About this task =>
Search the listing below for the string "Exception" and copy every line where it occurs.

Data for the task =>

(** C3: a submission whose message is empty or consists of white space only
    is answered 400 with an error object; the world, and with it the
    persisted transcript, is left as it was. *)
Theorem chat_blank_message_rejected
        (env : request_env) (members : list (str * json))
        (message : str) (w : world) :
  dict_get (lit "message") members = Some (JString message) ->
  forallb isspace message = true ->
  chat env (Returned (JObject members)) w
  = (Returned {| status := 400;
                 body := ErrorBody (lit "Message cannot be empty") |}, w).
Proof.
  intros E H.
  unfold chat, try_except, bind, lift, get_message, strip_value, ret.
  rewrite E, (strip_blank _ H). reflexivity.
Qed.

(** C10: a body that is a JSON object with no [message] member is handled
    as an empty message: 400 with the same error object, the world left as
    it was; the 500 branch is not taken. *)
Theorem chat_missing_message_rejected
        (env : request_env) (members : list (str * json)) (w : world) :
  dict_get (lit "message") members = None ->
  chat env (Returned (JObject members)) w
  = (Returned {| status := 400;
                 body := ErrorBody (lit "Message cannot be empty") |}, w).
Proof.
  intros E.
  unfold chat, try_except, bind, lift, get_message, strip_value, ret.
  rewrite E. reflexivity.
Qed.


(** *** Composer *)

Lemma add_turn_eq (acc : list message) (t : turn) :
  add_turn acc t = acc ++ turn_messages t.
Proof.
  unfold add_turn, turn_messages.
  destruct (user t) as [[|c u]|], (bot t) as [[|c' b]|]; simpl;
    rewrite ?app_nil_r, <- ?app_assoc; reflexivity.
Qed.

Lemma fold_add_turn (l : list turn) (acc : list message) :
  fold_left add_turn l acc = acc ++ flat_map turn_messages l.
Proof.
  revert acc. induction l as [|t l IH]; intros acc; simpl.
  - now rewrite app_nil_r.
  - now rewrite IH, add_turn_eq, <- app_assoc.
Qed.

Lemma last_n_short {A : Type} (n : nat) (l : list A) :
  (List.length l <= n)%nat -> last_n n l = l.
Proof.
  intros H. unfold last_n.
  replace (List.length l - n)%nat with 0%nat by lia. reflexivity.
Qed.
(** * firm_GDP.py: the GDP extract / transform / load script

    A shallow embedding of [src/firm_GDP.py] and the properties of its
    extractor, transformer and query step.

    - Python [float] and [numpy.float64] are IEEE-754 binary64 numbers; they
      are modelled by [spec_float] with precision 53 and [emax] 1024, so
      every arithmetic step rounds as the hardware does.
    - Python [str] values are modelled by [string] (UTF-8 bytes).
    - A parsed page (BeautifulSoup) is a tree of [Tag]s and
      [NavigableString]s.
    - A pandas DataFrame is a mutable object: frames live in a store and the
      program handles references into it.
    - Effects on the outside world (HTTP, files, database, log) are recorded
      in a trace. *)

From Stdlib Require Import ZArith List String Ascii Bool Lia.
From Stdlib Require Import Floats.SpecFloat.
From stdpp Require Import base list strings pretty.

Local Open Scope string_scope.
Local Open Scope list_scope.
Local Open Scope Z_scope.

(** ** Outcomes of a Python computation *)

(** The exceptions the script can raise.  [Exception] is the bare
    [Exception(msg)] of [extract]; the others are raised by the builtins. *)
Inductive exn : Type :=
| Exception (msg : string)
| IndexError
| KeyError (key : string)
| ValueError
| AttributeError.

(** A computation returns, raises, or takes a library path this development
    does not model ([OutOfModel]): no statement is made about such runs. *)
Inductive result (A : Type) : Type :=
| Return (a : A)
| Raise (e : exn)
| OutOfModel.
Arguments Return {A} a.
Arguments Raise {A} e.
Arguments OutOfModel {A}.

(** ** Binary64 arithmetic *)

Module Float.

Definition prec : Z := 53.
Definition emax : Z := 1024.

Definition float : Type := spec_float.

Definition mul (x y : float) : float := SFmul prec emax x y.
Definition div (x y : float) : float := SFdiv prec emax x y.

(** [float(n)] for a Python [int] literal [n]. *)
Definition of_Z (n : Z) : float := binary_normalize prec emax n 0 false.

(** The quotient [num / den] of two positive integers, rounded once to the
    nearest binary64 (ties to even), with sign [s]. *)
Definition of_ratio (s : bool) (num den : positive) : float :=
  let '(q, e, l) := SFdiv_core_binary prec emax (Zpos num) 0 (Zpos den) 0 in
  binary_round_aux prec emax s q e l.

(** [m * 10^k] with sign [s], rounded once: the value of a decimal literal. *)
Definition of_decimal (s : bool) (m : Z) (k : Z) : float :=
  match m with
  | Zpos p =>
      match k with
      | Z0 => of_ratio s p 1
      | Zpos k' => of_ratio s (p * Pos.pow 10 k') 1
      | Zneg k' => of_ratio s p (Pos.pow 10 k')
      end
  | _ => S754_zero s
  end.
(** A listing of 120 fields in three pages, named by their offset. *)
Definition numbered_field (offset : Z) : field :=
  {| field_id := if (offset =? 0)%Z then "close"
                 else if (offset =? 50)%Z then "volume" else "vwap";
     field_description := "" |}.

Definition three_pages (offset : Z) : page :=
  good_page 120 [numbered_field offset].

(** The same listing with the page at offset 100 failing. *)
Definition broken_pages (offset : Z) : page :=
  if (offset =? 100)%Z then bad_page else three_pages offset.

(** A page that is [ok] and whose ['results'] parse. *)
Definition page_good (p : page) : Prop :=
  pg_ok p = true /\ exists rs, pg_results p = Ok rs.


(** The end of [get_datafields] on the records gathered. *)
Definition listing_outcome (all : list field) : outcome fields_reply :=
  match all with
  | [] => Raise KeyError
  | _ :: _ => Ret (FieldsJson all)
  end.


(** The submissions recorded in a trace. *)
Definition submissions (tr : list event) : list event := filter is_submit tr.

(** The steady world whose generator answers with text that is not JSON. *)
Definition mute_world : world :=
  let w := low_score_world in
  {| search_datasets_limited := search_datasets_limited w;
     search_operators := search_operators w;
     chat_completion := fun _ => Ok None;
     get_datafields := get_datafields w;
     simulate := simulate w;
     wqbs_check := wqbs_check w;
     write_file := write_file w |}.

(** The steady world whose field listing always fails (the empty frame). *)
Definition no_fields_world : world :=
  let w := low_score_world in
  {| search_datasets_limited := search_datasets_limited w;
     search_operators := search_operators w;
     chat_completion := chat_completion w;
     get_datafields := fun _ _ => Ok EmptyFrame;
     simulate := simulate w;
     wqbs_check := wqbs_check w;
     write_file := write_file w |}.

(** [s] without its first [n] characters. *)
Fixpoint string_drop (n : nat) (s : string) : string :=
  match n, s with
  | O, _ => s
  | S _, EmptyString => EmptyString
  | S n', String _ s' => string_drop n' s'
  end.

--

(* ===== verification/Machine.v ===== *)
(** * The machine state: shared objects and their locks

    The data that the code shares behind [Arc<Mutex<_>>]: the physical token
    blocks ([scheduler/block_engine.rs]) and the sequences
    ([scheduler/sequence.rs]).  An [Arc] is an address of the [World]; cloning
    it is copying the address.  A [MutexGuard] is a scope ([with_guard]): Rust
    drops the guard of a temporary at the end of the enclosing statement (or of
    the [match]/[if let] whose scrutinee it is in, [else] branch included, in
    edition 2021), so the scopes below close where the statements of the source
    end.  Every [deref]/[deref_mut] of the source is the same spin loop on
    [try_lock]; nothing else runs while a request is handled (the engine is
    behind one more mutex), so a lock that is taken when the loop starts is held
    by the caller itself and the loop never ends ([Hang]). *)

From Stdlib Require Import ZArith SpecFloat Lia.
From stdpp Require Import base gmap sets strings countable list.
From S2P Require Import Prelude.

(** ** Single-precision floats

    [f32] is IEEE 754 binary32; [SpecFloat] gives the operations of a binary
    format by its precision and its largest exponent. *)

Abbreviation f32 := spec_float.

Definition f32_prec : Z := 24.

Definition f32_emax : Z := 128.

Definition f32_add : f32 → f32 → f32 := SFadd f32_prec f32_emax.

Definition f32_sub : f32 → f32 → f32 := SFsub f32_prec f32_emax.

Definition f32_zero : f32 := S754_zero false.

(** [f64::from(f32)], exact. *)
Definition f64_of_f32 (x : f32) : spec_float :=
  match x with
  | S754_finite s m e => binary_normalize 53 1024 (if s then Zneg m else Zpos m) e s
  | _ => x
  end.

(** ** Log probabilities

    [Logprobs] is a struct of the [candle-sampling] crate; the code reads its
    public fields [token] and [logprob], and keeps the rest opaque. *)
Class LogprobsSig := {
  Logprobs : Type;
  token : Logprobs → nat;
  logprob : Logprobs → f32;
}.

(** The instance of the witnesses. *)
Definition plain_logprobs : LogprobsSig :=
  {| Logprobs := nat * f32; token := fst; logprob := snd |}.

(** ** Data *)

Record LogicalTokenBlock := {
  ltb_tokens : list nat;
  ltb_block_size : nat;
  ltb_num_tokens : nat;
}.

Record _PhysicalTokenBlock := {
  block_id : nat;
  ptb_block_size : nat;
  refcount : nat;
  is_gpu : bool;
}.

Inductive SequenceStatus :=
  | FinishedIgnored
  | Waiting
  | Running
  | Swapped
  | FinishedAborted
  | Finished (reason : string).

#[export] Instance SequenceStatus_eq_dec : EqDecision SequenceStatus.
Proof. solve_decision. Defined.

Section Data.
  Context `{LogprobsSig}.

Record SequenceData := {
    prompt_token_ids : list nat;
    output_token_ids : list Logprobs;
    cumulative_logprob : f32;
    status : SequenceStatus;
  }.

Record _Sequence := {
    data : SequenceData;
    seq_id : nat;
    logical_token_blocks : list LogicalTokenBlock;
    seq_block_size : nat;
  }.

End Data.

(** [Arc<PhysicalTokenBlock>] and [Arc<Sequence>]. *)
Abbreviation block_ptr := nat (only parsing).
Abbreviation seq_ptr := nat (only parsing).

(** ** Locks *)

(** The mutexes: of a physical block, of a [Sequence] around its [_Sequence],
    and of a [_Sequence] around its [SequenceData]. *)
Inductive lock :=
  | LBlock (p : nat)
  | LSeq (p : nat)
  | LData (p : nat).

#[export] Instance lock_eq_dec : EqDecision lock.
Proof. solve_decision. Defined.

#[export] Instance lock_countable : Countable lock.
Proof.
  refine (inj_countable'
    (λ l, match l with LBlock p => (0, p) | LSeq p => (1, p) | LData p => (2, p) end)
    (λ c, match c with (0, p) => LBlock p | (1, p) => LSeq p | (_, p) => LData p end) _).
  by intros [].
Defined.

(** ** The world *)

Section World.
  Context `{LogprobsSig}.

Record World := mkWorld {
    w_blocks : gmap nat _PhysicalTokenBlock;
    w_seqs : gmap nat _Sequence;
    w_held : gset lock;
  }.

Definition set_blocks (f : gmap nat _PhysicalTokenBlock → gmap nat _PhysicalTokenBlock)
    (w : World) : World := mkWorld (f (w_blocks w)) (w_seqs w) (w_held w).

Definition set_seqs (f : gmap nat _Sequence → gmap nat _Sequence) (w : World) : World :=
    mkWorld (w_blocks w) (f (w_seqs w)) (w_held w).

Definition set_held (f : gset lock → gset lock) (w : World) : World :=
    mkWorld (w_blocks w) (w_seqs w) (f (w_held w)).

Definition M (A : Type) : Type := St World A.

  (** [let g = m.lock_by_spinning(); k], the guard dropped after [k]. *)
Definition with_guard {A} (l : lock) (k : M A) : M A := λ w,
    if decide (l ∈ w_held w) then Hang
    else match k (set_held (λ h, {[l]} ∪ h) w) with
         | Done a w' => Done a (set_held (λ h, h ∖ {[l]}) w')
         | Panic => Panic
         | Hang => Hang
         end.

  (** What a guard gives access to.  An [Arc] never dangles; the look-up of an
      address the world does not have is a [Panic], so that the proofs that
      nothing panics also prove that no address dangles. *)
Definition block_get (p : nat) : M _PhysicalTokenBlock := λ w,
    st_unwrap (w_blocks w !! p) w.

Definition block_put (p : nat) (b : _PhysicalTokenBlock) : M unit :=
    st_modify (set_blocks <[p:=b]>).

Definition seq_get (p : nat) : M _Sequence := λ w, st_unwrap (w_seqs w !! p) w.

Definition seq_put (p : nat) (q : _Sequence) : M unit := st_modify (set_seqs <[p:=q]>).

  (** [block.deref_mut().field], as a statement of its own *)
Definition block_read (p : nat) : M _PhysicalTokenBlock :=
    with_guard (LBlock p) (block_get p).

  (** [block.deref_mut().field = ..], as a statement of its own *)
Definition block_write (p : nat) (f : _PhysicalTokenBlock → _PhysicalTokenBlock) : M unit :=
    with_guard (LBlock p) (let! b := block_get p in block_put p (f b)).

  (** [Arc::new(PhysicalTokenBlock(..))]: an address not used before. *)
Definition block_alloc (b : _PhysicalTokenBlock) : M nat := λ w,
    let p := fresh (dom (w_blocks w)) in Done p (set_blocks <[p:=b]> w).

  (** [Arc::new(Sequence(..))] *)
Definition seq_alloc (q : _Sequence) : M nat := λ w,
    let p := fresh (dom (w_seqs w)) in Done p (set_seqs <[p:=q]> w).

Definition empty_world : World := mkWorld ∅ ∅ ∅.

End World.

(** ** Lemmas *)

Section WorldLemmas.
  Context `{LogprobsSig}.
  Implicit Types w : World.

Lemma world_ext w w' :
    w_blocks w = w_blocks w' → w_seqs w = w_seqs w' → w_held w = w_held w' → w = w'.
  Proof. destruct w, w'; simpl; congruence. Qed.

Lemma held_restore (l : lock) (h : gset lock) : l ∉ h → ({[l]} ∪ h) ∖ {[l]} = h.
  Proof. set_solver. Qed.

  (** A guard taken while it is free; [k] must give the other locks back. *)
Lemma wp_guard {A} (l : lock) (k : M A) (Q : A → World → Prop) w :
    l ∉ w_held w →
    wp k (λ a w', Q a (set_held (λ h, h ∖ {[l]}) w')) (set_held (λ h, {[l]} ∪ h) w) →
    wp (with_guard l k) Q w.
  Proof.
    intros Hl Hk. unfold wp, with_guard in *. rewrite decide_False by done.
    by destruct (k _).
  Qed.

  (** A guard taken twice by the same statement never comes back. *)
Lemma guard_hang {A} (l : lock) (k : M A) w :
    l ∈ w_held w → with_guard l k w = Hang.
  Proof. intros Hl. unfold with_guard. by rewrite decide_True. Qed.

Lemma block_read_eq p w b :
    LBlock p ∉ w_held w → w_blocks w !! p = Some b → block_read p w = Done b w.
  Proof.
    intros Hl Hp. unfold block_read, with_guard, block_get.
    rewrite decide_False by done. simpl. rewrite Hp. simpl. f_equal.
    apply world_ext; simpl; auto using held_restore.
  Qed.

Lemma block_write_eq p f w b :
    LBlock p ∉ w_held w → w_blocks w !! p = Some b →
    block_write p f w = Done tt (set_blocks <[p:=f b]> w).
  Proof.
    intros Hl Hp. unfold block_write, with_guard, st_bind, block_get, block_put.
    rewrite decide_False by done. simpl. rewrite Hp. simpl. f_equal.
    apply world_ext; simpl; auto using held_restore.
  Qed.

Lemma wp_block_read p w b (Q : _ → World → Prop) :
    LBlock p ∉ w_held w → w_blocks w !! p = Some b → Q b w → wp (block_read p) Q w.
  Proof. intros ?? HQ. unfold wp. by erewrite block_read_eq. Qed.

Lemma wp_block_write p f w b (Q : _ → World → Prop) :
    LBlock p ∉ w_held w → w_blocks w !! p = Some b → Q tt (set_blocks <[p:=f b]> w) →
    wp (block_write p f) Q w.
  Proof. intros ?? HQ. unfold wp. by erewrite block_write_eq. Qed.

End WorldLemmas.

Exercise solution =>
(** The exceptions the script can raise.  [Exception] is the bare
    [Exception(msg)] of [extract]; the others are raised by the builtins. *)
| Exception (msg : string)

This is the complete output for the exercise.